━━ Source data ━━

(* ===== verification/PgClaims.v ===== *)
(** * Several dispatchers on one Postgres outbox

    [fetch_due] of [src/src/postgres/mod.rs] as concurrent sessions see it: a
    transaction locks the rows it selects ([FOR UPDATE]), leaves out the rows
    other transactions hold ([SKIP LOCKED]), and releases them at its commit.
    A statement that changes a row waits until nobody holds it. *)

From S2P Require Import Prelude BTree Event Backoff Store Sql SqlTable HexUuid Postgres.

Import Postgres.

Module PgClaims.
Section PgClaims.
Context `{UO : UuidOps} `{SE : SqlEngine}.

(** The table, and the rows each open claim transaction holds. *)
Record Cluster := mkCluster {
  rows : gmap str Row;
  claims : gmap nat (list Row)
}.

Definition claim_ids (held : list Row) : gset str := list_to_set (r_id <$> held).

Definition held_by_others (s : nat) (c : Cluster) : gset str :=
  ⋃ ((fun p => claim_ids p.2) <$> map_to_list (delete s (claims c))).

Definition held (c : Cluster) (k : str) : Prop :=
  exists s l, claims c !! s = Some l /\ k ∈ r_id <$> l.

(** What the claim of session [s] returns in [c]. *)
Definition claimed_rows (s : nat) (limit now : Z) (c : Cluster) : list Row :=
  fetch_due_rows (clamp_i64 now) (i64_try_from_or_max limit)
    (mkTables (rows c) ∅ (held_by_others s c)).

Inductive step : Cluster -> Cluster -> Prop :=
| step_claim s limit now c :
    claims c !! s = None ->
    step c (mkCluster (rows c) (<[s := claimed_rows s limit now c]> (claims c)))
| step_release s c :
    step c (mkCluster (rows c) (delete s (claims c)))
| step_write k (f : option Row -> option Row) c :
    ~ held c k ->
    (forall r r', f r = Some r' -> r_id r' = k) ->
    step c (mkCluster (partial_alter f k (rows c)) (claims c)).

(** ** Invariant *)

Record cluster_inv (c : Cluster) : Prop := {
  ci_keys : forall k r, rows c !! k = Some r -> r_id r = k;
  ci_held : forall s l r, claims c !! s = Some l -> r ∈ l -> rows c !! r_id r = Some r /\ r_status r = Pending;
  ci_disjoint : forall s1 s2 l1 l2, s1 <> s2 -> claims c !! s1 = Some l1 -> claims c !! s2 = Some l2 ->
    claim_ids l1 ## claim_ids l2
}.

Lemma elem_of_claim_ids k l : k ∈ claim_ids l <-> exists r, r ∈ l /\ r_id r = k.
Proof. unfold claim_ids. rewrite elem_of_list_to_set, list_elem_of_fmap. naive_solver. Qed.

Lemma held_by_others_spec s c k :
  k ∈ held_by_others s c <-> exists s' l, s' <> s /\ claims c !! s' = Some l /\ k ∈ claim_ids l.
Proof.
  unfold held_by_others. rewrite elem_of_union_list. split.
  - intros (X & ([s' l] & -> & Hl%elem_of_map_to_list)%list_elem_of_fmap & Hk).
    apply lookup_delete_Some in Hl as [? ?]. exists s', l. split; [by apply not_eq_sym|done].
  - intros (s' & l & Hne & Hl & Hk). exists (claim_ids l). split; [|done].
    apply list_elem_of_fmap. exists (s', l). split; [done|]. apply elem_of_map_to_list.
    by rewrite lookup_delete_ne.
Qed.

Lemma claimed_rows_spec s limit now c r :
  (forall k r, rows c !! k = Some r -> r_id r = k) -> r ∈ claimed_rows s limit now c ->
  rows c !! r_id r = Some r /\ r_status r = Pending /\ r_next_attempt_at r <= clamp_i64 now /\
  r_id r ∉ held_by_others s c.
Proof.
  intros Hk Hr. unfold claimed_rows, fetch_due_rows in Hr.
  apply elem_of_select in Hr as [(Hp & Hn & Ho) [k Hr]]. cbn in *.
  rewrite <- (Hk _ _ Hr) in Hr. done.
Qed.

Lemma step_inv c c' : step c c' -> cluster_inv c -> cluster_inv c'.
Proof.
  intros Hstep [Hk Hh Hd]. destruct Hstep as [s limit now c Hs|s c|k f c Hnk Hf].
  - split; cbn; [done| |].
    + intros s' l r Hl Hr. apply lookup_insert_Some in Hl as [[<- <-]|[_ Hl]]; [|by eapply Hh].
      by apply claimed_rows_spec in Hr as (? & ? & _).
    + assert (forall s2 l2, s <> s2 -> claims c !! s2 = Some l2 ->
        claim_ids (claimed_rows s limit now c) ## claim_ids l2) as Hnew.
      { intros s2 l2 Hne Hl2 k (r & Hr & <-)%elem_of_claim_ids Hk2.
        apply claimed_rows_spec in Hr as (_ & _ & _ & Ho); [|done].
        apply Ho, held_by_others_spec. exists s2, l2. split; [by apply not_eq_sym|done]. }
      intros s1 s2 l1 l2 Hne H1 H2.
      apply lookup_insert_Some in H1 as [[<- <-]|[_ H1]];
        apply lookup_insert_Some in H2 as [[<- <-]|[_ H2]]; try done.
      * by apply (Hnew s2).
      * symmetry. apply (Hnew s1); [congruence|done].
      * by apply (Hd s1 s2).
  - split; cbn; [done|..].
    + intros s' l r Hl. apply lookup_delete_Some in Hl as [_ Hl]. by eapply Hh.
    + intros s1 s2 l1 l2 Hne H1 H2. apply lookup_delete_Some in H1 as [_ H1], H2 as [_ H2].
      by apply (Hd s1 s2).
  - split; cbn; [| |done].
    + intros k' r Hr. destruct (decide (k = k')) as [<-|Hne].
      * rewrite lookup_partial_alter_eq in Hr. by eapply Hf.
      * rewrite lookup_partial_alter_ne in Hr by done. by apply Hk.
    + intros s l r Hl Hr. rewrite lookup_partial_alter_ne; [by eapply Hh|].
      intros ->. apply Hnk. exists s, l. split; [done|]. by apply list_elem_of_fmap_2.
Qed.

Lemma steps_inv c c' : rtc step c c' -> cluster_inv c -> cluster_inv c'.
Proof. induction 1; eauto using step_inv. Qed.

Definition initial (t : gmap str Row) : Cluster := mkCluster t ∅.

Lemma initial_inv t : (forall k r, t !! k = Some r -> r_id r = k) -> cluster_inv (initial t).
Proof.
  intros Ht. split; cbn; [done|..].
  - intros s l r Hl. by rewrite lookup_empty in Hl.
  - intros s1 s2 l1 l2 _ Hl. by rewrite lookup_empty in Hl.
Qed.

(** ** Properties *)

(** C16.  However dispatchers' claims, commits and writes interleave, two open
    claim transactions never hold the same event, and every held event is
    still pending: nobody can deliver it or fail it under its holder. *)
Theorem claims_disjoint (t : gmap str Row) (c : Cluster)
    (Ht : forall k r, t !! k = Some r -> r_id r = k) (Hc : rtc step (initial t) c)
    (s1 s2 : nat) (l1 l2 : list Row) (r : Row)
    (H1 : claims c !! s1 = Some l1) (H2 : claims c !! s2 = Some l2) (Hr : r ∈ l1) :
  rows c !! r_id r = Some r /\ r_status r = Pending /\ (s1 <> s2 -> r_id r ∉ r_id <$> l2).
Proof.
  pose proof (steps_inv _ _ Hc (initial_inv t Ht)) as [Hk Hh Hd].
  destruct (Hh s1 l1 r H1 Hr) as [Hrow Hst]. split_and!; [done..|]. intros Hne Hin.
  apply (Hd s1 s2 l1 l2 Hne H1 H2 (r_id r)).
  - apply elem_of_claim_ids. by exists r.
  - unfold claim_ids. by apply elem_of_list_to_set.
Qed.

(** The exclusivity ends with the claim's own transaction, which
    [fetch_due] commits before it returns: a second dispatcher that polls
    after that commit claims exactly the same events, none of which has been
    marked yet. *)
Lemma claim_repeats_after_commit (t : gmap str Row) (s1 s2 : nat) (limit now : Z) :
  let c1 := mkCluster t (<[s1 := claimed_rows s1 limit now (initial t)]> ∅) in
  let c2 := mkCluster t (delete s1 (claims c1)) in
  step (initial t) c1 /\ step c1 c2 /\
  claimed_rows s2 limit now c2 = claimed_rows s1 limit now (initial t).
Proof.
  cbn zeta. split; [by apply (step_claim s1 limit now (initial t))|].
  split; [apply (step_release s1 (mkCluster t _))|].
  unfold claimed_rows, held_by_others. cbn. by rewrite delete_insert_eq, !delete_empty.
Qed.

End PgClaims.
End PgClaims.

━━━

§ **Your task**
From the records above, give again exactly the lines running from the line with "- apply elem_of_claim_ids. by exists r." to the line with "let c1 := mkCluster", inclusive.

§ **Written solution**
  - apply elem_of_claim_ids. by exists r.
  - unfold claim_ids. by apply elem_of_list_to_set.
Qed.

(** The exclusivity ends with the claim's own transaction, which
    [fetch_due] commits before it returns: a second dispatcher that polls
    after that commit claims exactly the same events, none of which has been
    marked yet. *)
Lemma claim_repeats_after_commit (t : gmap str Row) (s1 s2 : nat) (limit now : Z) :
  let c1 := mkCluster t (<[s1 := claimed_rows s1 limit now (initial t)]> ∅) in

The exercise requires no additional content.